Will the market for biodiversity credits explode in the coming years, as some predict? Dr Michael Burgass, co-founder and director of consultancy firm Biodiversify, is sceptical. “We don’t need another market, let’s improve the carbon market”
Is there a chance of biodiversity credits becoming a global market, larger than the voluntary carbon market? According to some predictions, the sky is the limit. For example, non-profit Inevitable Policy Response (IPR) earlier this year released a policy-scenario for investors, predicting that a biodiversity credit market is set to emerge that could be worth $18-43bn by mid-century. To be clear: that is on top of the already existing nature-based carbon projects.
IPR says its prediction is based on actual policy trends, in reaction to an increased focus on the global nature crisis, which led to the Post-2020 Global Biodiversity Framework being agreed at the UN Biodiversity Conference (COP15) in Montreal at the end of last year.
Burgass, a co-founder and director of Biodiversify, a consultancy which supports its clients to understand and improve their relationship with nature, has no doubt that there is a strong nature positive movement underway.
“When we started Biodiversify over five years ago we had to do a lot of education: telling clients about biodiversity, why is it relevant,” he tells Impact Investor. “Now there’s no need of that anymore. Our customers, mostly corporates, are well aware of these things now.”
But it’s unclear how big the willingness of the market is to follow through with investment.
Demand for biodiversity credits has yet to be proven, despite all the attention. Management of expectations is needed, Burgass argues. “There’s quite a lot of excitement, also due to the Global Biodiversity Framework, which includes exploring the use of credits within one of its targets. There are good efforts, trying to make it work. But I still don’t see anything that is concrete enough.”
A main reason for this is the complexity of a market for biodiversity credits. “We’ve seen the challenges in the carbon market. In biodiversity it will be even harder to get positive results.”
Biodiversity credits are much more complex than carbon credits because biodiversity differs by location. No two ecosystems are the same. At least carbon has a theoretical basis for a credit. With a net zero target, looking to reduce emissions, credits can effectively make up that gap. There isn’t that equivalent with biodiversity.
Credits also differ from biodiversity offsets, which are payments made to compensate for residual biodiversity impacts. On the contrary, biodiversity credits would allow companies and investors to invest directly in projects that have a positive impact on nature, either by enriching or by restoring biodiversity.
For investors the scaling of biodiversity projects poses a real challenge. There are limited business and product developers who know how to do this with usually small nature projects. For most investors the low potential returns doesn’t make them attractive either. A long-term vision is needed.

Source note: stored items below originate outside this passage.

(** C3, amended: for inputs passing the three checks with a positive
    monthly repayment, the monthly repayment is [Math.ceil] of the
    floating-point product of the percentage text's decimal divided by 100
    and 100 times the salary text's decimal, the final payment is the
    total cost [%] the monthly repayment, and the months are 1 plus
    [Math.ceil] of the rest over the monthly repayment.  The monthly
    repayment is a whole amount [z > 0] of pence or infinite; for [z] below
    2^53 the final payment and the months are exactly the integers
    [t mod z] and [1 + (t - t mod z) / z] for the total cost [t], one of
    800000, 850000 and 900000; when it is infinite the final payment is
    the total cost and there is 1 month.  Borrowing 1000 with salary 2000
    gives, at 50 percent, 100000 pence a month, a final payment of 0 and 9
    months, and at 14 percent 28001 pence a month, a final payment of
    15972 and 29 months. *)
Theorem C3_repayment_schedule :
  (forall b s p,
     validated b s p = true ->
     JS.gt (monthlyAmountRepaid (compute b s p)) num_0 = true ->
     let w := compute b s p in
     let T := totalCost_of (JS.mul num_100 (JS.parseFloat (value b))) in
     let m := JS.ceil (JS.mul (JS.div (JS.parseFloat (value p)) num_100)
                              (JS.mul num_100 (JS.parseFloat (value s)))) in
     totalCost w = T /\
     monthlyAmountRepaid w = m /\
     repayInLastMonth w = JS.rem T m /\
     timeToRepayN w = JS.add num_1 (JS.ceil (JS.div (JS.sub T (JS.rem T m)) m)) /\
     (m = JS.Infinity \/ exists z, 0 < z /\ m = JS.of_Z z) /\
     (forall z, m = JS.of_Z z -> z < 2 ^ 53 ->
        exists t, (t = 800000 \/ t = 850000 \/ t = 900000) /\ T = JS.of_Z t /\ 0 < z /\
                  repayInLastMonth w = JS.of_Z (t mod z) /\
                  timeToRepayN w = JS.of_Z (1 + (t - t mod z) / z)) /\
     (m = JS.Infinity -> repayInLastMonth w = T /\ timeToRepayN w = JS.of_Z 1)) /\
  (let w := compute (mkField "1000") (mkField "2000") (mkField "50") in
   validated (mkField "1000") (mkField "2000") (mkField "50") = true /\
   monthlyAmountRepaid w = JS.of_Z 100000 /\
   repayInLastMonth w = JS.of_Z 0 /\
   timeToRepayN w = JS.of_Z 9 /\
   timeToRepay (render w) = "9") /\
  (let w := compute (mkField "1000") (mkField "2000") (mkField "14") in
   validated (mkField "1000") (mkField "2000") (mkField "14") = true /\
   monthlyAmountRepaid w = JS.of_Z 28001 /\
   repayInLastMonth w = JS.of_Z 15972 /\
   timeToRepayN w = JS.of_Z 29).
Proof.
  split; [|split].
  - intros b s p Hv Hpos w T m.
    assert (Hcost : totalCost w = T) by apply totalCost_compute.
    assert (Hmon : monthlyAmountRepaid w = m) by apply monthlyAmountRepaid_compute.
    assert (Hrem : repayInLastMonth w = JS.rem T m).
    { change (repayInLastMonth w) with (JS.rem (totalCost w) (monthlyAmountRepaid w)).
      rewrite Hcost, Hmon. reflexivity. }
    assert (Htime : timeToRepayN w =
              JS.add num_1 (JS.ceil (JS.div (JS.sub T (JS.rem T m)) m))).
    { change (timeToRepayN w)
        with (JS.add num_1 (JS.ceil (JS.div
                (JS.sub (totalCost w) (repayInLastMonth w)) (monthlyAmountRepaid w)))).
      rewrite Hrem, Hcost, Hmon. reflexivity. }
    fold w in Hpos. rewrite Hmon in Hpos.
    split; [exact Hcost|]. split; [exact Hmon|]. split; [exact Hrem|].
    split; [exact Htime|]. split; [|split].
    + apply ceil_positive. exact Hpos.
    + intros z Hz Hz53.
      assert (Hz0 : 0 < z) by (apply gt_of_Z_pos; rewrite <- Hz; exact Hpos).
      assert (HT : exists t, (t = 800000 \/ t = 850000 \/ t = 900000) /\ T = JS.of_Z t).
      { unfold T.
        destruct (totalCost_of_cases (JS.mul num_100 (JS.parseFloat (value b))))
          as [E|[E|E]]; rewrite E; eexists; (split; [|reflexivity]); auto. }
      destruct HT as (t & Ht & HT).
      assert (Htr : 0 < t < 2 ^ 52) by (destruct Ht as [-> | [-> | ->]]; split; reflexivity).
      destruct (schedule_exact t z Htr ltac:(lia)) as [H1 H2].
      exists t. split; [assumption|]. split; [assumption|]. split; [assumption|].
      rewrite Htime, Hrem, HT, Hz, H1. split; [reflexivity|exact H2].
    + intros Hinf.
      destruct (schedule_infinite (JS.mul num_100 (JS.parseFloat (value b)))) as [H1 H2].
      rewrite Htime, Hrem, Hinf. fold T in H1, H2. rewrite H1. split; [reflexivity|exact H2].
  - vm_compute. repeat split; reflexivity.
  - vm_compute. repeat split; reflexivity.
Qed.

Lemma C3_witness :
  let w := compute (mkField "1000") (mkField "3000") (mkField "50") in
  exists t, totalCost w = JS.of_Z t /\
            repayInLastMonth w = JS.of_Z (t mod 150000) /\
            timeToRepayN w = JS.of_Z (1 + (t - t mod 150000) / 150000).
Proof.
  destruct C3_repayment_schedule as [H _].
  destruct (H (mkField "1000") (mkField "3000") (mkField "50"))
    as (Hc & _ & _ & _ & _ & Hm & _).
  - vm_compute. reflexivity.
  - vm_compute. reflexivity.
  - destruct (Hm 150000) as (t & _ & H1 & _ & H2 & H3).
    + vm_compute. reflexivity.
    + reflexivity.
    + exists t. split; [rewrite Hc; exact H1|]. split; [exact H2|exact H3].
Defined.

(** C4: the borrow check does not do what the claim, the message and the
    documentation of [amountCondition] say.  The text 9000.7 passes it:
    [parseInt] stops at the point and reads 9000, although the number
    entered rounds to 9001 and the calculation, which reads the text with
    [parseFloat], then works with more than the 900000 pence of the
    cap. *)
Theorem C4_fraction_passes_check (s p : HTMLFormElement) :
  let f := mkField "9000.7" in
  borrowCondition f = true /\
  rounds_into_range f = false /\
  JS.parseInt (value f) = JS.of_Z 9000 /\
  math_round (JS.parseFloat (value f)) = JS.of_Z 9001 /\
  JS.gt (amountToBorrow (compute f s p)) (JS.of_Z 900000) = true.
Proof.
  cbv zeta. rewrite amountToBorrow_compute.
  vm_compute. repeat split; reflexivity.
Qed.

(** C5, as stated, fails: for the borrow text 2.2 exact arithmetic gives a
    fee of 11 pence (5% of 220 pence), the script 12 pence, because
    [100 * 2.2] is 220.00000000000003 in binary floating point. *)
Lemma C5_fee_not_exact :
  ~ (forall b s p, validated b s p = true ->
       exists fee, exact_adminFee (value b) = Some fee /\
                   adminFee (compute b s p) = JS.of_Z fee).
Proof.
  intros H.
  destruct (H (mkField "2.2") (mkField "2000") (mkField "50")) as (fee & H1 & H2).
  - vm_compute. reflexivity.
  - vm_compute in H1. injection H1 as <-. vm_compute in H2. discriminate H2.
Qed.

(** C5, amended: the fee is [Math.ceil] of the floating-point product of
    [0.05] and the amount borrowed in pence, itself the floating-point
    product of 100 and the decimal read from the borrow text; it does not
    depend on the salary, the percentage or the surcharge; for every whole
    number of pounds from 0 to 9000 it is the exact fee, 5 pence per
    pound. *)
Theorem C5_adminFee :
  (forall b s p,
     amountToBorrow (compute b s p) = JS.mul num_100 (JS.parseFloat (value b)) /\
     adminFee (compute b s p) = JS.ceil (JS.mul num_0_05 (amountToBorrow (compute b s p)))) /\
  (forall b s p s' p', adminFee (compute b s p) = adminFee (compute b s' p')) /\
  (forall n s p, 0 <= n <= 9000 ->
     exact_adminFee (JS.decimal n) = Some (5 * n) /\
     adminFee (compute (mkField (JS.decimal n)) s p) = JS.of_Z (5 * n)).
Proof.
  split; [|split].
  - intros b s p. split; reflexivity.
  - intros b s p s' p'. reflexivity.
  - intros n s p Hn.
    assert (Hn' : 0 <= n < 0 + 9001) by lia.
    split.
    + pose proof (Zrange_forallb
        (fun n => match exact_adminFee (JS.decimal n) with
                  | Some fee => fee =? 5 * n
                  | None => false
                  end) 0 9001 ltac:(vm_compute; reflexivity) n Hn') as H.
      cbv beta in H. destruct (exact_adminFee (JS.decimal n)) as [fee|]; [|discriminate].
      apply Z.eqb_eq in H. congruence.
    + rewrite adminFee_compute. apply number_eqb_eq.
      apply (Zrange_forallb
               (fun n => JS.number_eqb
                  (JS.ceil (JS.mul num_0_05 (JS.mul num_100 (JS.parseFloat (JS.decimal n)))))
                  (JS.of_Z (5 * n))) 0 9001);
        [vm_compute; reflexivity|assumption].
Qed.

Lemma C5_witness :
  exact_adminFee (JS.decimal 1000) = Some 5000 /\
  adminFee (compute (mkField (JS.decimal 1000)) (mkField "2000") (mkField "50")) = JS.of_Z 5000.
Proof.
  destruct C5_adminFee as (_ & _ & H).
  apply (H 1000 (mkField "2000") (mkField "50")). lia.
Defined.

“I really don’t see how we will have a functioning biodiversity market that is genuinely going to improve the state of nature within a couple of years,” says Burgass. “That is too ambitious. Of course you might generate some biodiversity outcomes somewhere, but maybe at the cost of loss of other things elsewhere. Or having long-term negative effects. It’s the risk of oversimplifying really complex problems.”
A lot of hard lessons have been learned in the past years on how to really restore biodiversity. A social focus is needed, towards local communities. It’s about livelihoods, but also about gender. “Do people who want to sell or buy credits take these lessons seriously?” says Burgass.
Without a clear and meaningful overarching framework for biodiversity, as well as a harmonised biodiversity metric, funding risks becoming merely greenwashing.
“My fear is that in a rush to bring this finance in we may set something in motion that is potentially damaging in the long run,” Burgass says. A variety of approaches will likely emerge from a rush to bring biodiversity credits to the market. “This could be hugely problematic.”
Allowing the private sector to regulate itself will be a mistake. Burgass has actively led and participated in the Science Based Targets Network, a framework that is actively pushing companies to work on their own operations and value chains. However, for a voluntary biodiversity credit market to be credible, it needs “a clear and meaningful overarching framework”. A high level of governance is required, and this will take years to develop.
The best way for companies to address biodiversity is to first and foremost reduce their own impact through their supply chains in cooperation with others. “Nature conservation requires governments, nature organisations, civil society as well as the private sector. Improved collaboration is really required to accelerate nature restoration at scale,” he says.
Instead of investing in biodiversity credits impact investors would be better off investing in companies tackling nature in a holistic sense across all of its operations, including things like helping to accelerate regenerative agriculture.
The growing number of biodiversity funds is potentially interesting, Burgass says. “I do see how investing in project-based nature development can get a return. If you’re improving the management, or investing in sustainable forestry or fishing, over time the value of these will grow. If you’ve got a long-term mindset, this is absolutely a great way to deal with biodiversity.”
Instead of efforts to create a new market for biodiversity credits, it would be better to invest in a better functioning carbon market, Burgass says. “We don’t need a new market. Let’s make sure that carbon offsets are really benefitting biodiversity, and people.” Given the fact that there is already a foundation and a framework for carbon, that would be a much better way to go, he concludes.